Pontos de vista diferentes em relação aos alemães começaram a atritar a relação entre o Duce e seu genro. Quando Ciano, com autorização de Mussolini, declarou que a Itália optaria pela neutralidade em relação guerra, causando espanto no Reich, Mussolini mandou uma carta a Hitler tentando amenizar o pronunciamento de Ciano.

Em 26 de maio, Mussolini decidiu participar da guerra do lado alemão e comunicou ao chefes militares a sua decisão. Ciano não escondeu sua decepção e anotou em seu diário: “Mussolini está completamente louco. Ao saber do “diário”, Hitler não se conteve: “...o ministro do Exterior não quer a guerra e tem um diário onde escreve coisas sórdidas e injuriosas sobre o nazismo e seus líderes.”

Apesar de contrário a guerra, Ciano combateu a França e países do norte da África como piloto de bombardeiros. A guerra tornou-se desastrosa para os italianos. O ódio do povo recaiu sobre Ciano. As sucessivas derrotas o desgastavam mais que a seu sogro.

Quando a Itália, em maio de 1941, perdeu a Abissínia, Ciano enviou mensagem a Washington insinuando a deposição do Rei e de Mussolini. Buscava aliados que poderiam salvá-lo do inevitável: as punições aos que levaram a Itália àquele desastre. Sabia ser isso apenas questão de tempo.

Os desentendimentos aumentaram. Em fevereiro de 1943 Ciano é demitido e nomeado embaixador junto ao Vaticano. Prevendo o futuro trágico que aguardava o fascismo, gostou de deixar um governo que desmoronava.

A invasão dos aliados na Sicília sem reação das tropas italianas precipitou a queda do Duce. O órgão máximo do fascismo, o Gran Consiglio, propôs ao Rei destituir o ditador em julho de 1943.  Ciano votou contra Mussolini.

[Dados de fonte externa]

(** Before the heading is found, the lines are ignored. *)
Lemma scan_not_found (heading : Heading.t)
    (next_heading : option Heading.t) (lines : list Line.t)
    (full_text : string) :
  final (fold_left (scan_line heading next_heading) lines
           (Scanning full_text false))
  = Py.strip (full_text ++ spaced (body_lines heading next_heading lines))%string.
Proof.
  induction lines as [|line lines IH].
  - simpl. unfold body_lines.
    destruct next_heading; simpl; now rewrite string_app_nil_r.
  - cbn [fold_left scan_line negb andb].
    destruct (matches heading line) eqn:Hm.
    + rewrite scan_found. unfold body_lines. cbn [after_heading].
      rewrite Hm. reflexivity.
    + rewrite IH. unfold body_lines. cbn [after_heading].
      rewrite Hm. reflexivity.
Qed.

(** The scan of pages that all load is the scan of their lines. *)
Lemma scan_pages_lines (heading : Heading.t)
    (next_heading : option Heading.t) (doc : Document)
    (page_nums : list Z) (pages : list Page.t) (st : scan) :
  Forall2 (fun n page => load_page doc n = Py.Ok page) page_nums pages ->
  scan_pages doc heading next_heading page_nums st
  = Py.Ok (fold_left (scan_line heading next_heading)
             (flat_map page_lines pages) st).
Proof.
  intros H. revert st.
  induction H as [|n page page_nums pages Hload _ IH]; intros st.
  - reflexivity.
  - cbn [scan_pages flat_map]. destruct st as [full_text found|value].
    + rewrite Hload. cbn [Py.bind]. rewrite IH, fold_left_app. reflexivity.
    + now rewrite scan_returned.
Qed.

(** The page numbers [a, a+1, ..] inside the document load the pages at
    these positions. *)
Lemma load_range (doc : Document) (k : nat) (a : Z) :
  0 <= a -> a + Z.of_nat k <= Z.of_nat (List.length doc) ->
  Forall2 (fun n page => load_page doc n = Py.Ok page)
    (map (fun i => a + Z.of_nat i) (seq 0 k))
    (firstn k (skipn (Z.to_nat a) doc)).
Proof.
  revert a. induction k as [|k IH]; intros a Ha Hk; [constructor|].
  destruct (nth_error doc (Z.to_nat a)) as [page|] eqn:Hn.
  2:{ apply nth_error_None in Hn. lia. }
  rewrite (skipn_nth_error _ _ _ Hn).
  cbn [seq map firstn]. constructor.
  - unfold load_page.
    replace (a + Z.of_nat 0) with a by lia.
    destruct (a <? Z.of_nat (List.length doc)) eqn:E1;
      [|apply Z.ltb_ge in E1; lia].
    destruct (a <? 0) eqn:E2; [apply Z.ltb_lt in E2; lia|].
    now rewrite Hn.
  - rewrite <- seq_shift, map_map.
    replace (S (Z.to_nat a)) with (Z.to_nat (a + 1)) by lia.
    erewrite map_ext; [apply (IH (a + 1)); lia|].
    intros i. simpl. lia.
Qed.

Lemma extract_text_for_heading_spec (doc : Document) (heading : Heading.t)
    (next_heading : option Heading.t) :
  1 <= Heading.page heading <= Z.of_nat (List.length doc) ->
  (forall nxt, next_heading = Some nxt ->
               Heading.page nxt <= Z.of_nat (List.length doc)) ->
  extract_text_for_heading doc heading next_heading
  = Py.Ok (content doc heading next_heading).
Proof.
  intros Hh Hn. unfold extract_text_for_heading.
  rewrite (scan_pages_lines heading next_heading doc _
             (window doc heading next_heading)).
  - cbn [Py.bind].
    pose proof (scan_not_found heading next_heading
                  (flat_map page_lines (window doc heading next_heading))
                  "") as Hs.
    cbn [String.append] in Hs. unfold content, window_lines.
    rewrite <- Hs.
    destruct (fold_left _ _ _); reflexivity.
  - unfold Py.range, window, start_page, end_page.
    replace (match next_heading with
             | Some nxt => Heading.page nxt - 1
             | None => Z.of_nat (List.length doc) - 1
             end + 1 - (Heading.page heading - 1))
      with (match next_heading with
            | Some nxt => Heading.page nxt
            | None => Z.of_nat (List.length doc)
            end - Heading.page heading + 1)
      by (destruct next_heading; lia).
    apply load_range; [lia|].
    destruct next_heading as [nxt|]; [specialize (Hn nxt eq_refl)|]; lia.
Qed.

Lemma after_heading_no_match (heading : Heading.t) (lines : list Line.t) :
  existsb (matches heading) lines = false -> after_heading heading lines = [].
Proof.
  induction lines as [|line lines IH]; simpl; [reflexivity|].
  destruct (matches heading line); simpl; [discriminate|exact IH].
Qed.

Lemma content_no_match (doc : Document) (heading : Heading.t)
    (next_heading : option Heading.t) :
  existsb (matches heading) (window_lines doc heading next_heading) = false ->
  content doc heading next_heading = "".
Proof.
  intros H. unfold content, body_lines.
  rewrite (after_heading_no_match _ _ H).
  destruct next_heading; reflexivity.
Qed.

Lemma with_next_pages (outline : list Heading.t) (curr : Heading.t)
    (nxt : option Heading.t) :
  In (curr, nxt) (with_next outline) ->
  In curr outline /\ (forall n, nxt = Some n -> In n outline).
Proof.
  induction outline as [|h rest IH]; simpl; [tauto|].
  intros [H|H].
  - injection H as -> <-. split; [now left|].
    intros n Hn. right. destruct rest; simpl in Hn; [discriminate|].
    injection Hn as ->. now left.
  - destruct (IH H) as [H1 H2]. split; [now right|].
    intros n Hn. right. now apply H2.
Qed.

Lemma sections_loop_spec (self : t) (doc : Document)
    (outline : list Heading.t) (sections : list Section.t) :
  (forall h, In h outline ->
             1 <= Heading.page h <= Z.of_nat (List.length doc)) ->
  sections_loop self doc outline sections
  = Py.Ok (sections ++ segments self doc outline).
Proof.
  revert sections.
  induction outline as [|curr rest IH]; intros sections Hv.
  - simpl. now rewrite app_nil_r.
  - cbn [sections_loop].
    rewrite extract_text_for_heading_spec.
    + cbn [Py.bind]. unfold segments. cbn [with_next flat_map fst snd].
      destruct (Py.truthy (content doc curr (hd_error rest)));
        rewrite IH by (intros h Hh; apply Hv; now right).
      * now rewrite <- app_assoc.
      * reflexivity.
    + apply Hv. now left.
    + intros nxt Hn. destruct rest as [|n rest']; [discriminate|].
      injection Hn as ->. apply Hv. right. now left.
Qed.

End Segmenter.

(** ** The similarity search *)

Section Search.

Import SimilarityAnalyzer SearchReference.

(** *** Counting words *)

Lemma no_space_app (a b : string) :
  no_space (a ++ b)%string = no_space a && no_space b.
Proof.
  induction a as [|c a IH]; simpl; [reflexivity|].
  now rewrite IH, andb_assoc.
Qed.

(** The tokens of a split are not empty and have no whitespace. *)
Lemma split_from_tokens (s cur : string) :
  no_space cur = true ->
  Forall (fun w => no_space w = true /\ Py.truthy w = true)
    (Py.split_from s cur).
Proof.
  revert cur. induction s as [|c s IH]; intros cur Hcur; simpl.
  - destruct (Py.truthy cur) eqn:Ht; repeat constructor; assumption.
  - destruct (Py.is_space c) eqn:Hc.
    + destruct (Py.truthy cur) eqn:Ht.
      * constructor; [split; assumption|]. now apply IH.
      * now apply IH.
    + apply IH. rewrite no_space_app, Hcur. simpl. now rewrite Hc.
Qed.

Destituído de sua embaixada junto à Santa Sé e incluído na relação dos criminosos de guerra, Ciano fugiu para a Alemanha, mas, depois passar alguns meses como hospede-prisioneiro de Hitler, pediu para retornar à Itália. Levado a Verona, foi preso por ordem de um governo que Mussolini exercia no norte italiano sob o patrocínio dos alemães. Ciano foi condenado à morte e fuzilado em 11 de janeiro de 1944.

Edda fugiu para a Suiça levando o “Diário.” Trechos foram publicados na imprensa italiana e espanhola antes do fim da guerra. O Chicago Daily News comprou seus direito autorais e o publicou na íntegra nos EUA, em 1945.

O livro de Ray Moseley baseado no “Diário” é obra essencial para  compreender os bastidores da Segunda Guerra e prende o leitor como se lesse um emocionante livro de suspense. 

*José Carlos Mello, historiador de Brasília, é autor de Os tempos de Getúlio Vargas, Topbooks, Rio 2012.